On the first message - you can type half a message in 5 minutes. Then you leave the tab open and go back to it after some studying. But that method isn't for everyone. You did well the other day with studying by just waiting on Cups in general. Do whatever works for you.
You know how wrong your mom is, don't you? There is NO need to conclude from her stupid, angry remarks that you aren't necessary on earth. She really doesn't understand depression and is allowing your pain to bring her down. I keep saying that you are in charge of your own emotions. She is in charge of hers too. If she is allowing herself to become unhappy when you are unhappy, then that's her fault. There is no need to buy into her narrative.
You aren't going insane in being scared of ghosts. I am sorry all of the bad is back. You will be able to fight your way out again. Getting more sleep is a good start to doing that. I think the ghosts are just how your brain imagines all of the bad stuff in your head that you are working so hard to overcome. I read a book a few months ago where the author talked about ghosts in a similar way. It took her time to make the ghost disappear from her dreams. She slowly became more confident in herself. You are doing the same thing.

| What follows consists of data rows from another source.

Lemma adapter_rejects_wide_frames_witness :
  darts_metrics_adapter squeeze_column datetime_only
    build_from_values build_from_series mae_stub
    (PdDataFrame (DatetimeIndex [1; 2]%Z) ["y"; "z"]
       [[Fin 1; Fin 2]; [Fin 3; Fin 4]])
    (PdDataFrame (DatetimeIndex [1; 2]%Z) ["y"; "z"]
       [[Fin 1; Fin 2]; [Fin 3; Fin 5]])
    None (Some 1%Z) default_kwargs
  = Raise (ValueError msg_dataframes)
  ∧ kind_of (ValueError msg_dataframes) = UnsupportedShape.
Proof.
  apply (adapter_rejects_wide_frames squeeze_column datetime_only
           build_from_values build_from_series mae_stub);
    [reflexivity|discriminate].
Defined.

(** X16: a metric named "mase" on one-column frames that squeeze to
    series.  If an input lacks a datetime index the call fails with the
    MASE message and nothing is built.  Otherwise
    [TimeSeries.from_series] is applied to actual, predicted and in-sample
    series in that order; the first of these calls that raises ends the
    adapter with its exception, and if none does the metric is called on
    the three results together with [m].  The adapter does not require
    [insample]: without one the metric is called with [insample=None]. *)
Theorem adapter_mase_forwarding sq isdt fv fs mf
    (fa fp fi : pyobj) (ia ip ii : index) (va vp vi : array)
    (m : option Z) (kw : metric_kwargs) :
  __name__ mf = "mase" →
  type_of fa = pd_DataFrame → type_of fp = pd_DataFrame →
  type_of fi = pd_DataFrame → shape1 fa = 1 →
  sq fa = PdSeries ia va → sq fp = PdSeries ip vp → sq fi = PdSeries ii vi →
  darts_metrics_adapter sq isdt fv fs mf fa fp (Some fi) m kw
  = (if isdt ia && isdt ip && isdt ii then
       ta ← fs (PdSeries ia va);
       tp ← fs (PdSeries ip vp);
       ti ← fs (PdSeries ii vi);
       apply mf (call_seasonal ta tp (Some ti) m kw)
     else Raise (ValueError msg_mase))
  ∧ darts_metrics_adapter sq isdt fv fs mf fa fp None m kw
    = (if isdt ia && isdt ip then
         ta ← fs (PdSeries ia va);
         tp ← fs (PdSeries ip vp);
         apply mf (call_seasonal ta tp None m kw)
       else Raise (ValueError msg_mase)).
Proof.
  intros Hname Ha Hp Hi Hcols Hsa Hsp Hsi. split.
  - apply adapter_mase_on_frames; assumption.
  - unfold darts_metrics_adapter, same_type, isinstance.
    rewrite Ha, Hp, Hcols. cbn.
    rewrite Hsa, Hsp.
    unfold adapter_after_squeeze, datetime_index_check, coerce.
    cbn. rewrite Hname.
    destruct (isdt ia); cbn; [|reflexivity].
    destruct (isdt ip); cbn; [|reflexivity].
    destruct (fs (PdSeries ia va)); cbn; [|reflexivity].
    destruct (fs (PdSeries ip vp)); cbn; reflexivity.
Qed.

Lemma adapter_mase_forwarding_witness :
  darts_metrics_adapter squeeze_column datetime_only
    build_from_values build_from_series mase_stub
    (dated_frame [3; 4]%Z [Fin 1; Fin 2]) (dated_frame [3; 4]%Z [Fin 1; Fin 3])
    (Some (dated_frame [1; 2]%Z [Fin 5; Fin 6])) (Some 7%Z) default_kwargs
  = apply mase_stub
      (call_seasonal
         (TimeSeries_from_series (PdSeries (DatetimeIndex [3; 4]%Z) [Fin 1; Fin 2]))
         (TimeSeries_from_series (PdSeries (DatetimeIndex [3; 4]%Z) [Fin 1; Fin 3]))
         (Some (TimeSeries_from_series
                  (PdSeries (DatetimeIndex [1; 2]%Z) [Fin 5; Fin 6])))
         (Some 7%Z) default_kwargs)
  ∧ darts_metrics_adapter squeeze_column datetime_only
      build_from_values build_from_series mase_stub
      (dated_frame [3; 4]%Z [Fin 1; Fin 2]) (dated_frame [3; 4]%Z [Fin 1; Fin 3])
      None (Some 7%Z) default_kwargs
    = apply mase_stub
        (call_seasonal
           (TimeSeries_from_series (PdSeries (DatetimeIndex [3; 4]%Z) [Fin 1; Fin 2]))
           (TimeSeries_from_series (PdSeries (DatetimeIndex [3; 4]%Z) [Fin 1; Fin 3]))
           None (Some 7%Z) default_kwargs).
Proof.
  apply (adapter_mase_forwarding squeeze_column datetime_only
           build_from_values build_from_series mase_stub
           (dated_frame [3; 4]%Z [Fin 1; Fin 2])
           (dated_frame [3; 4]%Z [Fin 1; Fin 3])
           (dated_frame [1; 2]%Z [Fin 5; Fin 6])
           (DatetimeIndex [3; 4]%Z) (DatetimeIndex [3; 4]%Z)
           (DatetimeIndex [1; 2]%Z)
           [Fin 1; Fin 2] [Fin 1; Fin 3] [Fin 5; Fin 6]); reflexivity.
Defined.

(** A constructor that refuses the series ends the call before the metric
    is reached. *)
Example adapter_mase_constructor_failure :
  darts_metrics_adapter squeeze_column datetime_only
    build_from_values refuse_series mase_stub
    (dated_frame [3; 4; 9]%Z [Fin 1; Fin 2; Fin 3])
    (dated_frame [3; 4; 9]%Z [Fin 1; Fin 3; Fin 4])
    None (Some 1%Z) default_kwargs
  = Raise (ValueError "Could not correctly fill missing dates").
Proof. reflexivity. Qed.

(** X17: a metric not named "mase", on one-column frames that squeeze to
    series.  When actual, predicted and in-sample series all carry a
    datetime index, [TimeSeries.from_series] is applied to the three in
    that order; otherwise [TimeSeries.from_values] is applied to their bare
    values in that order, so that one input without a datetime index, the
    in-sample one included, takes the timestamps away from all.  The first
    constructor call that raises ends the adapter with its exception.  If
    none does, the metric is called on the first two results only, without
    [insample] and without [m], whatever they are. *)
Theorem adapter_plain_on_frames sq isdt fv fs mf
    (fa fp fi : pyobj) (ia ip ii : index) (va vp vi : array)
    (m : option Z) (kw : metric_kwargs) :
  __name__ mf ≠ "mase" →
  type_of fa = pd_DataFrame → type_of fp = pd_DataFrame →
  type_of fi = pd_DataFrame → shape1 fa = 1 →
  sq fa = PdSeries ia va → sq fp = PdSeries ip vp → sq fi = PdSeries ii vi →
  darts_metrics_adapter sq isdt fv fs mf fa fp (Some fi) m kw
  = if isdt ia && isdt ip && isdt ii then
      ta ← fs (PdSeries ia va);
      tp ← fs (PdSeries ip vp);
      _ ← fs (PdSeries ii vi);
      apply mf (call_plain ta tp kw)
    else
      ta ← fv (NdArray (Arr1 va));
      tp ← fv (NdArray (Arr1 vp));
      _ ← fv (NdArray (Arr1 vi));
      apply mf (call_plain ta tp kw).
Proof.
  intros Hname Ha Hp Hi Hcols Hsa Hsp Hsi.
  apply String.eqb_neq in Hname.
  unfold darts_metrics_adapter, same_type, isinstance.
  rewrite Ha, Hp, Hi, Hcols. cbn.
  rewrite Hsa, Hsp, Hsi.
  unfold adapter_after_squeeze, datetime_index_check, coerce, positional.
  cbn. rewrite Hname.
  assert (Hplain :
    (ta ← fv (NdArray (Arr1 va)); tp ← fv (NdArray (Arr1 vp));
     _ ← fv (NdArray (Arr1 vi)); apply mf (call_plain ta tp kw))
    = (fv (NdArray (Arr1 va)) ≫= λ ta,
       fv (NdArray (Arr1 vp)) ≫= λ tp,
       fv (NdArray (Arr1 vi)) ≫= λ ti, Ok (ta, tp, Some ti))
      ≫= λ '(a, p, _), apply mf (call_plain a p kw)).
  { destruct (fv (NdArray (Arr1 va))); cbn; [|reflexivity].
    destruct (fv (NdArray (Arr1 vp))); cbn; [|reflexivity].
    destruct (fv (NdArray (Arr1 vi))); cbn; reflexivity. }
  destruct (isdt ia); cbn; [|symmetry; exact Hplain].
  destruct (isdt ip); cbn; [|symmetry; exact Hplain].
  destruct (isdt ii); cbn; [|symmetry; exact Hplain].
  destruct (fs (PdSeries ia va)); cbn; [|reflexivity].
  destruct (fs (PdSeries ip vp)); cbn; [|reflexivity].
  destruct (fs (PdSeries ii vi)); cbn; reflexivity.
Qed.

Lemma adapter_plain_on_frames_witness :
  darts_metrics_adapter squeeze_column datetime_only
    build_from_values build_from_series mae_stub
    (dated_frame [3; 4]%Z [Fin 1; Fin 2]) (dated_frame [3; 4]%Z [Fin 1; Fin 3])
    (Some (numbered_frame [Fin 5; Fin 6])) (Some 7%Z) default_kwargs
  = apply mae_stub
      (call_plain (TimeSeries_from_values (NdArray (Arr1 [Fin 1; Fin 2])))
         (TimeSeries_from_values (NdArray (Arr1 [Fin 1; Fin 3])))
         default_kwargs).
Proof.
  apply (adapter_plain_on_frames squeeze_column datetime_only
           build_from_values build_from_series mae_stub
           (dated_frame [3; 4]%Z [Fin 1; Fin 2])
           (dated_frame [3; 4]%Z [Fin 1; Fin 3])
           (numbered_frame [Fin 5; Fin 6])
           (DatetimeIndex [3; 4]%Z) (DatetimeIndex [3; 4]%Z) (RangeIndex 2)
           [Fin 1; Fin 2] [Fin 1; Fin 3] [Fin 5; Fin 6]);
    try reflexivity.
  discriminate.
Defined.

Lemma get_index_error (o : pyobj) (e : exn) :
  get_index o = Raise e → ∃ s, e = AttributeError s.
Proof. destruct o; cbn; intros [= <-]; eauto. Qed.

Lemma get_values_error (o : pyobj) (e : exn) :
  get_values o = Raise e → ∃ s, e = AttributeError s.
Proof. destruct o; cbn; intros [= <-]; eauto. Qed.

Lemma has_datetime_index_error isdt (o : pyobj) (e : exn) :
  has_datetime_index isdt o = Raise e → ∃ s, e = AttributeError s.
Proof.
  unfold has_datetime_index. destruct (get_index o) eqn:H; cbn; [discriminate|].
  intros [= <-]. eapply get_index_error. eassumption.
Qed.

Lemma py_and_error isdt (a : bool) (o : pyobj) (e : exn) :
  py_and a (has_datetime_index isdt o) = Raise e → ∃ s, e = AttributeError s.
Proof.
  destruct a; cbn; [apply has_datetime_index_error|discriminate].
Qed.

Lemma datetime_index_check_error isdt (b : bool) (a p : pyobj)
    (ins : option pyobj) (e : exn) :
  datetime_index_check isdt b a p ins = Raise e → ∃ s, e = AttributeError s.
Proof.
  unfold datetime_index_check. destruct b; [|discriminate].
  destruct (has_datetime_index isdt a) as [d|e1] eqn:H1; cbn;
    [|intros [= <-]; eapply has_datetime_index_error; eassumption].
  destruct (py_and d (has_datetime_index isdt p)) as [d2|e2] eqn:H2; cbn;
    [|intros [= <-]; eapply py_and_error; eassumption].
  destruct ins as [ins|]; [apply py_and_error|discriminate].
Qed.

November 29, but I won't really be celebrating it. It is the day after a major holiday here and we have to go to my mom's all day to help her put up all of her holiday decorations. I am not really looking forward to it at all.
@bestVase7265 lol i cant type half a message in 5 mins and stop to focus on my homework for 25 mins and come back to it later. even if i stop, i will keep thinking of that and won't be able to study well. honestly today i'm struggling to start studying. hopefully i can start soon because i know it'll work out if i just start. now that's hard. i dunno how i managed that day.
i think my mother is right. i do bring others down so i shouldn't be here. and i wont. but i need to live till 29th nov. we'll see after that.
hmm okay. i dunno i just imagine ghosts as dead bodies walking around it's weird and creepy and horrifying. and i felt like i am the ghost when i saw myself that night and imagined many others too. maybe i was hallucinating? i dunno. and it's not like i see ghosts in my dreams, i fear seeing one in real life.
honestly though whenever i imagine a dead body i get scared. and it's all because of that book i wish i never read for that english project, that terrifying sherlock holmes book, remember? it was such a graphic description of dead bodies. i want that picture out of my mind.
last night i started getting ready for bed at 11:50 pm and didnt get into bed until an hour later because i was so terrified and it slowed me down as i just kept watching around. and in fear i had the main light on till 1 am because i didnt want my tiny table lamp to create giant shadows. what the heck is wrong with me?
oh 29th november, i will keep that in mind. i promise there's something little you can look forward to that day. ❤️❤️
part of me wants to have normal proper eyebrows and lashes, the other part cant bear to see them growing and will pull every time it gets better. what do i do? my lashes have been growing and looking so much better and it wasnt even pokey or anything (they had grown pretty long) but i pulled because somehow i cant accept that it actually grew. so i pulled out about 10 hairs in all which isnt too bad and it is still bad.
i hardly got anything done today, like all i wrote in my notebook is 2 sentences. i have no motivation at all. school starts on thursday and i feel so horrible i haven't been doing anything at all. why cant every day be like that sunday when i got so much done?! i'm crying. this feels so bad.